I never thought I could ascribe a feeling to an inanimate object but I did sometime within the last 23 months. The feeling began as sheer dislike as the first batches of medical bills from my recent bout with breast cancer began to roll in. Then it grew from dislike into anger as the bills seemed to compound daily. It was no shock to me to be receiving bills for recent medical expenses. I expected to find bills whenever I checked the mail, especially the first year after my diagnosis but months and months afterward, it was getting a little bit old.

I wondered what the grand total of my medical expenses have been to date. At the end of last year, I tallied them up the ones I had received and was incredulous when I saw the number... $166,000 and change! I never dreamed that having breast cancer could be so expensive and that number didn't even include followup visits to doctors, lab tests, medication, MRI'S, PET scans, or any other types of imaging...oh, no! That total only included bills from the actual hospital itself! Thank God we have insurance! I can't imagine what people do without it.

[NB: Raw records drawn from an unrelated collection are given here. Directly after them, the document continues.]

(* ===== verification/ListRefine.v ===== *)
(** * Lists refine Python's lists

    Slices, concatenation and repetition, and the refinement theorem: running any sequence of
    list operations on the array representation gives what the abstract operations give on
    the sequence of items. *)

From S2P Require Import Prelude Malloc MpObj Sequence ObjList ListSpec.
Local Open Scope Z_scope.

Section ListRefine.
Context {obj : Type} `{!MpObjOps obj} {allocator : Allocator obj}.
Variables MP_OBJ_NULL mp_const_none : obj.
Hypothesis heap_small : forall b, m_renew_ok b = true -> b < 2 ^ 28.
Implicit Types (xs ys : list obj).
Notation NULLs n := (replicate n MP_OBJ_NULL).
Notation repr := (repr MP_OBJ_NULL).

Lemma memcpy_in_start (a c ys : list obj) : length a = length ys -> memcpy_in (a ++ c) 0 ys = Ret (ys ++ c).
Proof. apply (memcpy_in_middle []). Qed.

(** ** Slices with step 1 *)

Definition slice_lo xs (s : option Z) : nat := Z.to_nat (py_start s 1 (Z.of_nat (length xs))).
Definition slice_hi xs (s e : option Z) : nat :=
  Z.to_nat (Z.max (py_start s 1 (Z.of_nat (length xs))) (py_stop e 1 (Z.of_nat (length xs)))).

Lemma slice_bounds xs s e : (slice_lo xs s <= slice_hi xs s e <= length xs)%nat.
Proof.
  unfold slice_lo, slice_hi.
  destruct (py_bounds_up s e 1 (Z.of_nat (length xs))); lia.
Qed.

Definition step_of (st : option Z) : Z := default 1 st.

Lemma fast_slice_ok n xs s e st : n = Z.of_nat (length xs) ->
  mp_seq_get_fast_slice_indexes n s e st =
  if step_of st =? 0 then Raise ValueError
  else if step_of st =? 1 then Ret (mk_bound (Z.of_nat (slice_lo xs s)) (Z.of_nat (slice_hi xs s e)) 1, true)
  else let! '(i, _) := mp_seq_get_fast_slice_indexes n s e st in Ret (i, false).
Proof.
  intros ->. set (n := Z.of_nat (length xs)).
  assert (Hst : st = None \/ st = Some (step_of st)) by (destruct st; auto).
  assert (E : mp_seq_get_fast_slice_indexes n s e st = mp_seq_get_fast_slice_indexes n s e (Some (step_of st))).
  { destruct Hst as [-> | Hst]; [done|by rewrite <- Hst]. }
  rewrite E. clear E Hst. generalize (step_of st) as k. intros k.
  destruct (Z.eqb_spec k 0) as [->|Hk]; [done|]. destruct (Z.eqb_spec k 1) as [->|Hk1].
  - unfold mp_seq_get_fast_slice_indexes. rewrite slice_indices_py by done. cbn [obind Sequence.start Sequence.stop Sequence.step].
    change (1 <? 0) with false. change (0 <? 1) with true. change (1 =? 1) with true. cbn [andb].
    destruct (py_bounds_up s e 1 n ltac:(lia) ltac:(lia)). unfold slice_lo, slice_hi. fold n.
    do 2 f_equal. f_equal; repeat bcase; lia.
  - unfold mp_seq_get_fast_slice_indexes. rewrite slice_indices_py by done. cbn [obind Sequence.start Sequence.stop Sequence.step].
    by rewrite (proj2 (Z.eqb_neq k 1)).
Qed.

Lemma fast_slice_total n s e k : k <> 0 -> exists i, mp_seq_get_fast_slice_indexes n s e (Some k) = Ret (i, k =? 1).
Proof. intros Hk. unfold mp_seq_get_fast_slice_indexes. rewrite slice_indices_py by done. cbn [obind]. by eexists. Qed.

Lemma slice_parts xs s e :
  exists a m c, xs = a ++ m ++ c /\ length a = slice_lo xs s /\ (length a + length m = slice_hi xs s e)%nat /\
    take (slice_lo xs s) xs = a /\ drop (slice_hi xs s e) xs = c.
Proof.
  pose proof (slice_bounds xs s e). exists (take (slice_lo xs s) xs), (drop (slice_lo xs s) (take (slice_hi xs s e) xs)), (drop (slice_hi xs s e) xs).
  split_and!; try lens; try done. rewrite app_assoc. rewrite <- (take_drop (slice_hi xs s e) xs) at 1. f_equal.
  rewrite <- (take_drop (slice_lo xs s) (take (slice_hi xs s e) xs)) at 1. f_equal. rewrite take_take. f_equal. lia.
Qed.

(** What a slice deletion or store leads to: [ValueError] for step 0, [NotImplementedError] for a
    step other than 1, and the new items otherwise. *)
Definition py_store_slice xs s e st ys : outcome (list obj) :=
  if step_of st =? 0 then Raise ValueError
  else if step_of st =? 1 then Ret (take (slice_lo xs s) xs ++ ys ++ drop (slice_hi xs s e) xs)
  else Raise NotImplementedError.

(** [m] agrees with the reference [r] up to running out of memory. *)
Definition refines {A B} (R : A -> B -> Prop) (m : outcome A) (r : outcome B) : Prop :=
  m = Raise MemoryError \/
  match r with
  | Ret b => exists a, m = Ret a /\ R a b
  | Raise e => m = Raise e
  | _ => False
  end.

Lemma refines_ret {A B} (R : A -> B -> Prop) m b a : m = Ret a -> R a b -> refines R m (Ret b).
Proof. intros. right. eauto. Qed.

Lemma refines_yields {A B} (R : A -> B -> Prop) m b : yields m (fun a => R a b) -> refines R m (Ret b).
Proof. done. Qed.

(** The cases of the step. *)
Lemma slice_cases {B} n xs s e st (k : mp_bound_slice_t * bool -> outcome B) : n = Z.of_nat (length xs) ->
  obind (mp_seq_get_fast_slice_indexes n s e st) k =
  if step_of st =? 0 then Raise ValueError
  else if step_of st =? 1 then k (mk_bound (Z.of_nat (slice_lo xs s)) (Z.of_nat (slice_hi xs s e)) 1, true)
  else let! '(i, _) := mp_seq_get_fast_slice_indexes n s e st in k (i, false).
Proof.
  intros ->. rewrite (fast_slice_ok _ xs) by done. destruct (Z.eqb_spec (step_of st) 0); [done|].
  destruct (step_of st =? 1); [done|]. by destruct (mp_seq_get_fast_slice_indexes _ _ _ _) as [[]| | |].
Qed.

Lemma slow_slice n s e st {B} (f : mp_bound_slice_t -> outcome B) r : step_of st <> 0 -> (forall i, f i = r) ->
  (let! '(i, _) := mp_seq_get_fast_slice_indexes n s e st in f i) = r.
Proof.
  intros Hst Hf. assert (E : mp_seq_get_fast_slice_indexes n s e st = mp_seq_get_fast_slice_indexes n s e (Some (step_of st))).
  { by destruct st. }
  rewrite E. destruct (fast_slice_total n s e (step_of st) Hst) as (i & ->). apply Hf.
Qed.

Lemma no_grow_ok (a m c ys tl : list obj) n beg stop : (length ys <= length m)%nat ->
  n = Z.of_nat (length (a ++ m ++ c)) -> beg = Z.of_nat (length a) -> stop = beg + Z.of_nat (length m) ->
  (let! b := mp_seq_replace_slice_no_grow (a ++ m ++ c ++ tl) n beg stop ys in
   mp_seq_clear MP_OBJ_NULL b (n + (Z.of_nat (length ys) - (stop - beg))) n) =
  Ret (a ++ ys ++ c ++ NULLs (length m - length ys) ++ tl).
Proof.
  intros Hle -> -> ->. unfold mp_seq_replace_slice_no_grow.
  rewrite <- (take_drop (length ys) m) at 1. rewrite <- (app_assoc (take _ m)), memcpy_in_middle by lens. cbn [obind].
  rewrite (app_assoc a ys). set (m' := drop (length ys) m).
  assert (Hm' : length m' = (length m - length ys)%nat) by (unfold m'; lens).
  destruct (memmove_down (a ++ ys) m' c tl (Z.of_nat (length a) + Z.of_nat (length ys)) (Z.of_nat (length a) + Z.of_nat (length m))
    (Z.of_nat (length (a ++ m ++ c)) - (Z.of_nat (length a) + Z.of_nat (length m)))) as (j & -> & Hj); [lens..|].
  cbn [obind]. rewrite (app_assoc (a ++ ys) c), clear_middle by lens. rewrite Hj, Hm'. by rewrite <- !app_assoc.
Qed.

Lemma delete_slice_ok l xs s e st : repr l xs ->
  refines repr (delete_slice MP_OBJ_NULL l s e st) (py_store_slice xs s e st []).
Proof.
  intros [H1 H2 H3 H4 H5]. unfold delete_slice, py_store_slice. rewrite (slice_cases _ xs) by done.
  destruct (Z.eqb_spec (step_of st) 0) as [|Hst]; [by right|]. destruct (step_of st =? 1).
  2: { right. by apply slow_slice. }
  destruct (slice_parts xs s e) as (a & m & c & E & Ha & Hm & -> & ->). rewrite <- Ha, <- Hm.
  assert (Hitems : items l = a ++ m ++ c ++ NULLs (Z.to_nat (alloc l - len l))) by (by rewrite H5, E, <- !app_assoc).
  rewrite E in H3. cbn [negb Sequence.start Sequence.stop]. rewrite (proj2 (Z.leb_le _ 0)) by lia. cbn [negb].
  rewrite Nat2Z.inj_add.
  pose proof (no_grow_ok a m c [] (NULLs (Z.to_nat (alloc l - len l))) (len l) (Z.of_nat (length a))
    (Z.of_nat (length a) + Z.of_nat (length m)) ltac:(cbn; lia) H3 eq_refl eq_refl) as Hg.
  change (Z.of_nat (length (@nil obj))) with 0 in Hg.
  replace (len l + (Z.of_nat (length a) - (Z.of_nat (length a) + Z.of_nat (length m))))
    with (len l + (0 - (Z.of_nat (length a) + Z.of_nat (length m) - Z.of_nat (length a)))) by lia.
  rewrite Hitems. destruct (mp_seq_replace_slice_no_grow _ _ _ _ _) as [b| | |]; cbn [obind] in *; try discriminate Hg.
  rewrite Hg. cbn [obind]. eapply refines_ret; [done|]. clear Hg. cbn [app].
  split; cbn [alloc len items]; try lens. rewrite Nat.sub_0_r, <- app_assoc, <- replicate_add. do 3 f_equal. lens.
Qed.

Lemma grow_inplace_ok (a m c ys y : list obj) n beg stop adj : (length m < length ys)%nat ->
  (length ys - length m <= length y)%nat ->
  n = Z.of_nat (length (a ++ m ++ c)) -> beg = Z.of_nat (length a) -> stop = beg + Z.of_nat (length m) ->
  adj = Z.of_nat (length ys) - Z.of_nat (length m) ->
  mp_seq_replace_slice_grow_inplace (a ++ m ++ c ++ y) n beg stop ys adj =
  Ret (a ++ ys ++ c ++ drop (length ys - length m) y).
Proof.
  intros Hlt Hroom -> -> -> ->. unfold mp_seq_replace_slice_grow_inplace.
  destruct (memmove_up a m c y (Z.of_nat (length a) + Z.of_nat (length ys)) (Z.of_nat (length a) + Z.of_nat (length m))
    (Z.of_nat (length (a ++ m ++ c)) + (Z.of_nat (length ys) - Z.of_nat (length m)) -
     (Z.of_nat (length a) + Z.of_nat (length ys))) (length ys - length m)) as (j & -> & Hj); [lens..|].
  cbn [obind]. by rewrite memcpy_in_middle by lia.
Qed.
Lemma partition_ok fuel (a l m r c : list obj) h t v : (length m < fuel)%nat ->
  h = Z.of_nat (length a + length l) - 1 -> t = Z.of_nat (length a + length l + length m) ->
  left_of v l -> right_of v r ->
  (exists l' r' t', partition fuel h t v (a ++ l ++ m ++ r ++ c) =
      (a ++ l' ++ r' ++ c, Ret (Z.of_nat (length a + length l'), t')) /\
    Permutation (l ++ m ++ r) (l' ++ r') /\ left_of v l' /\ right_of v r' /\ met a l' r' t') \/
  stopped a (l ++ m ++ r) c (partition fuel h t v (a ++ l ++ m ++ r ++ c)).
Proof.
  revert l m r h t. induction fuel as [|fuel IH]; intros l m r h t Hf -> -> Hl Hr; [lia|]. cbn [partition].
  unfold bind, reads, updates, ret. set (items := a ++ l ++ m ++ r ++ c).
  assert (Hstop : forall e, raised e -> stopped (A := Z * Z) a (l ++ m ++ r) c (items, Raise e)).
  { intros e He. exists e, (l ++ m ++ r). split_and!; [unfold items; f_equal; lapp|done|done]. }
  destruct (scan_up_ok (S (length items)) (a ++ l) m (r ++ c) (Z.of_nat (length a + length l) - 1)
    (Z.of_nat (length a + length l + length m)) v) as [(m1 & m2 & -> & Eup & Hm1 & Hm2)|(e & Eup & He)];
    [unfold items; lens|lens|lens|..]; rewrite <- app_assoc in Eup; fold items in Eup; rewrite Eup; [|by right; apply Hstop].
  assert (Hl1 : left_of v (l ++ m1)) by (by apply Forall_app).
  destruct m2 as [|x m3].
  - cbn [scan_down]. rewrite (proj2 (Z.ltb_ge _ _)) by lens. rewrite (proj2 (Z.leb_le _ _)) by lens. left.
    exists (l ++ m1), r, (Z.of_nat (length a + length (l ++ m1)) - 1). split_and!; try done.
    + unfold items. rewrite app_nil_r, <- !app_assoc. do 3 f_equal; lens.
    + by rewrite app_nil_r, app_assoc.
    + by left.
  - destruct (scan_down_ok (S (length items)) (a ++ l ++ m1 ++ [x]) m3 (r ++ c) (Z.of_nat (length (a ++ l) + length m1))
      (Z.of_nat (length a + length l + length (m1 ++ x :: m3))) v) as [(k1 & k2 & -> & Edown & Hk2 & Hk1)|(e & Edown & He)];
      [unfold items; lens|lens|lens|..]; [|replace ((a ++ l ++ m1 ++ [x]) ++ m3 ++ r ++ c) with items in Edown by (unfold items; lapp);
        rewrite Edown; by right; apply Hstop].
    replace ((a ++ l ++ m1 ++ [x]) ++ (k1 ++ k2) ++ r ++ c) with items in Edown by (unfold items; lapp).
    rewrite Edown.
    assert (Hr1 : right_of v (x :: k2 ++ r)) by (constructor; [done|by apply Forall_app]).
    destruct Hk1 as [-> | (k & y & -> & Hy)].
    + left. rewrite (proj2 (Z.leb_le _ _)) by lens. exists (l ++ m1), (x :: k2 ++ r), (Z.of_nat (length a + length (l ++ m1))).
      split_and!; try done.
      * unfold items. cbn [app]. rewrite <- !app_assoc. cbn [app]. rewrite <- ?app_assoc. do 3 f_equal; lens.
      * by rewrite <- !app_assoc.
      * by right.
    + rewrite (proj2 (Z.leb_gt _ _)) by lens. clear Hstop.
      replace items with ((a ++ l ++ m1) ++ x :: k ++ y :: (k2 ++ r ++ c)) by (unfold items; lapp).
      rewrite swap_ok by lens.
      replace ((a ++ l ++ m1) ++ y :: k ++ x :: k2 ++ r ++ c) with (a ++ (l ++ m1 ++ [y]) ++ k ++ (x :: k2 ++ r) ++ c) by lapp.
      assert (HPs : Permutation (l ++ (m1 ++ x :: (k ++ [y]) ++ k2) ++ r) ((l ++ m1 ++ [y]) ++ k ++ x :: k2 ++ r)).
      { rewrite <- !app_assoc. cbn [app]. do 2 f_equiv. rewrite <- !app_assoc. cbn [app].
        rewrite <- !Permutation_middle. apply perm_swap. }
      destruct (IH (l ++ m1 ++ [y]) k (x :: k2 ++ r) (Z.of_nat (length (a ++ l) + length m1))
        (Z.of_nat (length (a ++ l ++ m1 ++ [x]) + length (k ++ [y])) - 1))
        as [(l' & r' & t' & E & HP & H1 & H2 & H3)|(e & m' & E & HP & He)].
      * rewrite !length_app in Hf. cbn [length] in Hf. rewrite !length_app in Hf. lia.
      * lens.
      * lens.
      * rewrite app_assoc. apply Forall_app. split; [done|]. by constructor; [|constructor].
      * done.
      * left. exists l', r', t'. split_and!; try done. by rewrite HPs.
      * right. exists e, m'. split_and!; try done. by rewrite HPs.
Qed.

(** ** Sorting *)

Lemma StronglySorted_join (R : obj -> obj -> Prop) x y :
  StronglySorted R x -> StronglySorted R y -> (forall a b, a ∈ x -> b ∈ y -> R a b) -> StronglySorted R (x ++ y).
Proof.
  intros Hx Hy Hxy. induction Hx as [|a x Hx IH Ha]; [done|]. cbn [app]. constructor.
  - apply IH. intros. apply Hxy; [by right|done].
  - apply Forall_app. split; [done|]. apply list.Forall_forall. intros b Hb. apply Hxy; [by left|done].
Qed.

(** What a pass of the loop leaves: two parts to sort around the pivot [v], which is in between or
    at the end of the first part. *)
Record pivoted (v : obj) (m x sep y : list obj) : Prop := {
  pv_perm : Permutation m (x ++ sep ++ y);
  pv_left : left_of v x;
  pv_sep : Forall (fun s => keyed s = Ret v) sep;
  pv_right : right_of v y;
  pv_sep_len : (length sep <= 1)%nat;
  pv_x : (length x < length m)%nat;
  pv_y : (length y < length m)%nat
}.

Lemma pivoted_sorted v m x sep y x' y' : pivoted v m x sep y ->
  Permutation x x' -> StronglySorted kle x' -> Permutation y y' -> StronglySorted kle y' ->
  Permutation m (x' ++ sep ++ y') /\ StronglySorted kle (x' ++ sep ++ y').
Proof.
  intros [HP Hl Hs Hr Hsl _ _] Hx Sx Hy Sy. split; [by rewrite HP, Hx, Hy|].
  unfold left_of, right_of in *. rewrite Hx in Hl. rewrite Hy in Hr.
  rewrite list.Forall_forall in Hl, Hs, Hr.
  apply StronglySorted_join; [done| |].
  - apply StronglySorted_join; [|done|].
    + destruct sep as [|s [|]]; [constructor|repeat constructor|cbn in Hsl; lia].
    + intros s b Hs1 Hb. destruct (Hr b Hb) as (k & ? & ?). exists v, k. split; [by apply Hs|done].
  - intros a b Ha Hb'. destruct (Hl a Ha) as (k & ? & ?). apply elem_of_app in Hb' as [Hb|Hb].
    + exists k, v. split; [done|]. split; [by apply Hs|done].
    + destruct (Hr b Hb) as (k' & ? & ?). exists k, k'. split_and!; try done. by eapply le_trans.
Qed.

(** One pass, with the segment [m] between [a] and [b]. *)
Definition pass (head tail : Z) : M (Z * Z) :=
  do! v := reads (fun items => let! p := rd items tail in keyed p) in
  do! n := reads (fun items => Ret (length items)) in
  do! ht := partition (S n) (head - 1) tail v in
  do! _ := updates (fun items => swap items ht.1 tail) in
  ret ht.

So today, as I opened the door to my mailbox, I pulled out another stack of bills. At first, I felt a knot in my stomach. We'd already had to borrow from my husband's 401K to help take care of our portion of the bills we'd receive in 2014 and 2015. Since he's planning to retire soon, we don't want to have to dip into that fund any longer. That means we'll be having to set up payment plans to insure these latest bills are taken care of in a timely fashion. Walking up my driveway, I looked back at my mailbox. I really didn't hate the mailbox but I did hate what was in it. It wasn't my mailbox's fault that it was the designated receptacle for holding all that bad news. I continued up my long, hilly driveway and as I walked, I felt the weight of the bills in my hand. Those bills carried so much grief for me. They meant my husband was going to have to continue working 10 hour days and 8 hours every Saturday (as he's been doing for months now) just so we could keep our heads above water. My heart ached for him because he already works so hard and he's getting older. His stamina isn't what it used to be. But as I reached the door to my house, I was filled with gratitude. Yes, I had a handful of bills but I also was alive to hold them. The alternative was unacceptable and I was thankful...poor mailbox, please forgive me...I really don't hate you, really I don't.